Misalnya, di bidang medis, genomics dapat membantu dalam meningkatkan kualitas diagnosis penyakit, mengidentifikasi predisposisi terhadap penyakit tertentu (misalnya diabetes tipe 2, penyakit huntington, dll), mendeteksi virus dan bakteri penyebab penyakit, mengembangkan obat yang disesuaikan dengan informasi genetik seseorang (disebut juga ‘personalized medicine’, misalnya penggunaan penanda genetik untuk membantu menentukan dosis War¬farin, obat anti penggumapalan darah, menentukan jenis dan dosis obat untuk kanker, dll), atau memantau pengaruh gaya hidup dan lingkungan terhadap genome dan kesehatan manusia.

Di bidang lingkungan, genomics membantu untuk menemukan sumber-sumber energi yang lebih sustainable seperti biofuels, mengendalikan polusi, melakukan dekontaminasi daerah yang terkena limbah (disebut juga bioremediation, seperti misalnya mikroba yang digunakan untuk membantu membersihkan tumpahan minyak di teluk Meksiko), memantau keragaman hayati dan identifikasi spesies baru.

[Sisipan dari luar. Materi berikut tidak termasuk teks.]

(* ===== verification/RaftProgress.v ===== *)
(** * Progress of a Raft group

    What can always happen next: from every reachable state in which no member of a
    majority leads, timer rounds of one of them and deliveries of messages make it
    the leader.  The schedule is constructed; nothing is lost, repeated or restarted
    in it, and messages that are under way already do not have to be delivered. *)
From stdpp Require Import base tactics list gmap numbers strings sorting relations.
From Stdlib Require Import Ascii NArith Lia.
From S2P Require Import Prelude.
From S2P Require Import Buffer.
From S2P Require Import Types.
From S2P Require Import RpcMessages.
From S2P Require Import PersistentLog.
From S2P Require Import StateMachine.
From S2P Require Import KvStore.
From S2P Require Import RaftNode.
From S2P Require Import RaftNodeFacts.
From S2P Require Import RaftCommit.
From S2P Require Import RaftHandlers.
From S2P Require Import Cluster.
From S2P Require Import RaftInvariant.
From S2P Require Import ElectionSafety.

Local Open Scope N_scope.

Lemma length_filter_neq {A} `{EqDecision A} (x : A) (l : list A) :
  NoDup l -> x ∈ l -> Datatypes.S (length (filter (fun y => y <> x) l)) = length l.
Proof.
  induction 1 as [|y l Hy Hnd IH]; [by intros ?%elem_of_nil|]; rewrite filter_cons; intros [->|Hx]%elem_of_cons.
  - rewrite decide_False by tauto; simpl; do 2 f_equal; clear IH Hnd; induction l as [|z l IH]; [done|].
    rewrite filter_cons, decide_True by (intros ->; apply Hy; left); f_equal; apply IH; intros ?; apply Hy; by right.
  - rewrite decide_True by congruence; simpl; by rewrite IH.
Qed.

Section progress.
Context {S : Type} `{StateMachine S}.
Context (cfg : ClusterConfig) (freshSm : S).
Implicit Types (c : Cluster S) (n m : RaftNode S).

(** ** Taking office *)
(** A leader that knows of nothing new at its peers commits nothing. *)
Lemma tryAdvance_behind n :
  tracks_voters n -> (forall v, v ∈ voters (config_ n) -> v <> id (opts_ n) -> default 0 (matchIndex_ n !! v) <= commitIndex_ n) ->
  (2 <= length (voters (config_ n)))%nat -> tryAdvanceCommitIndex n = Ok n.
Proof.
  intros Ht H0 Hlen; unfold tryAdvanceCommitIndex; case_decide; [|done].
  destruct (commitCandidate_some n Ht) as [c Hc]; rewrite Hc; destruct (N.ltb_spec (commitIndex_ n) c) as [Hlt|]; [exfalso|done].
  destruct (commitCandidate_majority n c Ht Hc) as [Hm _].
  assert (replicas n c <= 1)%nat; [|pose proof (Nat.Div0.div_le_mono 2 (length (voters (config_ n))) 2 Hlen); simpl in *; lia].
  unfold replicas; destruct Ht as [Hnd _ _].
  assert (forall x, x ∈ filter (fun v => c <= storedAt n v) (voters (config_ n)) -> x = id (opts_ n)) as Hall.
  { intros x [Hx Hin]%list_elem_of_filter; destruct (decide (x = id (opts_ n))) as [|Hd]; [done|].
    unfold storedAt in Hx; rewrite decide_False in Hx by done; specialize (H0 x Hin Hd); lia. }
  apply (NoDup_filter (fun v => c <= storedAt n v)) in Hnd; destruct (filter _ _) as [|x [|y l]]; simpl; [lia|lia|exfalso].
  apply NoDup_cons in Hnd as [Hni _]; apply Hni; rewrite (Hall x), (Hall y) by set_solver; left.
Qed.

Lemma becomeLeader_returns n :
  role_ n = Candidate -> NoDup (voters (config_ n)) -> id (opts_ n) ∈ voters (config_ n) -> (2 <= length (voters (config_ n)))%nat ->
  exists n' ss, becomeLeader n = Ok (n', ss) /\ role_ n' = Leader /\ nodeTerm n' = nodeTerm n.
Proof.
  intros Hc Hnd Hin Hlen.
  assert (exists m, becomeLeader n = (q ← propose [] NoOp m; n ← tryAdvanceCommitIndex q.1; mret (n, broadcastAppendEntries n)) /\
    opts_ m = opts_ n /\ config_ m = config_ n /\ log_ m = log_ n /\ role_ m = Leader /\
    forall v, matchIndex_ m !! v = if decide (v ∈ voters (config_ n)) then Some 0 else None) as (m & -> & Ho & Hcf & Hl & Hr & Hm).
  { eexists; split; [unfold becomeLeader; rewrite decide_True by done; reflexivity|].
    match goal with |- context [fold_left ?f ?vs ?x] =>
      destruct (reset_peers_fields vs (lastIndex (log_ n)) x) as (? & ? & ? & _ & ? & _);
      pose proof (reset_peers_match vs (lastIndex (log_ n)) x) as Hm; split_and!; [done..|exact Hm] end. }
  unfold propose; rewrite decide_True by done.
  set (m1 := set_log _ m).
  assert (config_ m1 = config_ n /\ opts_ m1 = opts_ n /\ role_ m1 = Leader /\ matchIndex_ m1 = matchIndex_ m) as (Hc1 & Ho1 & Hr1 & Hm1) by done.
  assert (nodeTerm m1 = nodeTerm n) as Ht1.
  { unfold nodeTerm, m1; cbn [log_ set_log]; unfold appendAndSync; rewrite <- Hl; by destruct (log_ m). }
  clearbody m1; assert (tryAdvanceCommitIndex m1 = Ok m1) as Ht.
  { apply tryAdvance_behind; [split| |]; rewrite Hc1, ?Ho1, ?Hm1; try done.
    - intros v; rewrite Hm; case_decide; ((split; [done|by intros []]) || (by split; [eexists|])).
    - intros v Hv _; rewrite Hm, decide_True by done; simpl; lia. }
  rewrite Ht; cbn [mbind outcome_bind mret outcome_ret fst]; rewrite Ht; by do 2 eexists.
Qed.

(** ** One vote *)
Lemma vote_granted req m :
  nodeTerm m < rv_term req -> upToDate (rv_lastLogTerm req) (rv_lastLogIndex req) (log_ m) ->
  exists m', handleRequestVote req m = (m', mkRequestVoteResp (rv_term req) true).
Proof.
  intros Ht Hu; unfold handleRequestVote, nodeTerm in *.
  destruct (N.ltb_spec (rv_term req) (currentTerm_ (log_ m))); [lia|]; destruct (N.ltb_spec (currentTerm_ (log_ m)) (rv_term req)); [|lia].
  destruct (becomeFollower_spec (rv_term req) 0 m) as (Et & Ev & _ & _ & El & _); set (m1 := becomeFollower _ _ _) in *.
  unfold nodeTerm, nodeVote in *; destruct (N.ltb_spec (currentTerm_ (log_ m)) (rv_term req)); [|lia].
  destruct (same_log_last _ _ El) as [-> ->]; rewrite Ev; cbn [N.eqb orb].
  assert ((lastTerm (log_ m) <? rv_lastLogTerm req) || (rv_lastLogTerm req =? lastTerm (log_ m)) && (lastIndex (log_ m) <=? rv_lastLogIndex req) = true) as ->.
  { destruct Hu as [Hu|[Hu1 Hu2]]; [by rewrite (proj2 (N.ltb_lt _ _) Hu)|].
    rewrite (proj2 (N.eqb_eq _ _) Hu1), (proj2 (N.leb_le _ _) Hu2); apply orb_true_r. }
  clearbody m1; cbn [andb]; eexists; f_equal; f_equal; cbn; lia.
Qed.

Dalam bidang pertanian genomics dapat digunakan untuk mengembangkan tanaman yang lebih tahan terhadap serangan hama, penyakit, dan lingkungan, dapat juga digunakan untuk membantu mengidentifikasi hama, mengembangkan tanaman pangan yang lebih kaya kandungan gizi, ataupun mengembangkan ternak yang lebih berkualitas dan tahan terhadap serangan penyakit, dan lain sebagainya.

Teknologi di Balik Perkembangan Genomics

Peran genomics yang besar tersebut dimungkinkan dengan berkembangnya teknologi dalam bidang pemetaan gen dan pengolahan data.

Next Generation Sequencing

Dengan hadirnya teknologi yang disebut dengan Next Generation Sequencing, maka biaya untuk melakukan pemetaan genetik juga mengalami penurunan yang sangat ekstrim.

genomics_pt1_02

Jika sebelumnya biaya untuk melakukan sequencing atau pemetaan terhadap genome manusia adalah sebesar 100 juta US$ (dana yang digunakan pada Human Genome Project, yang di-launch di tahun 1986 dan selesai pada 2003), maka saat ini biaya pemetaan genome manusia adalah sekitar 1000 US$.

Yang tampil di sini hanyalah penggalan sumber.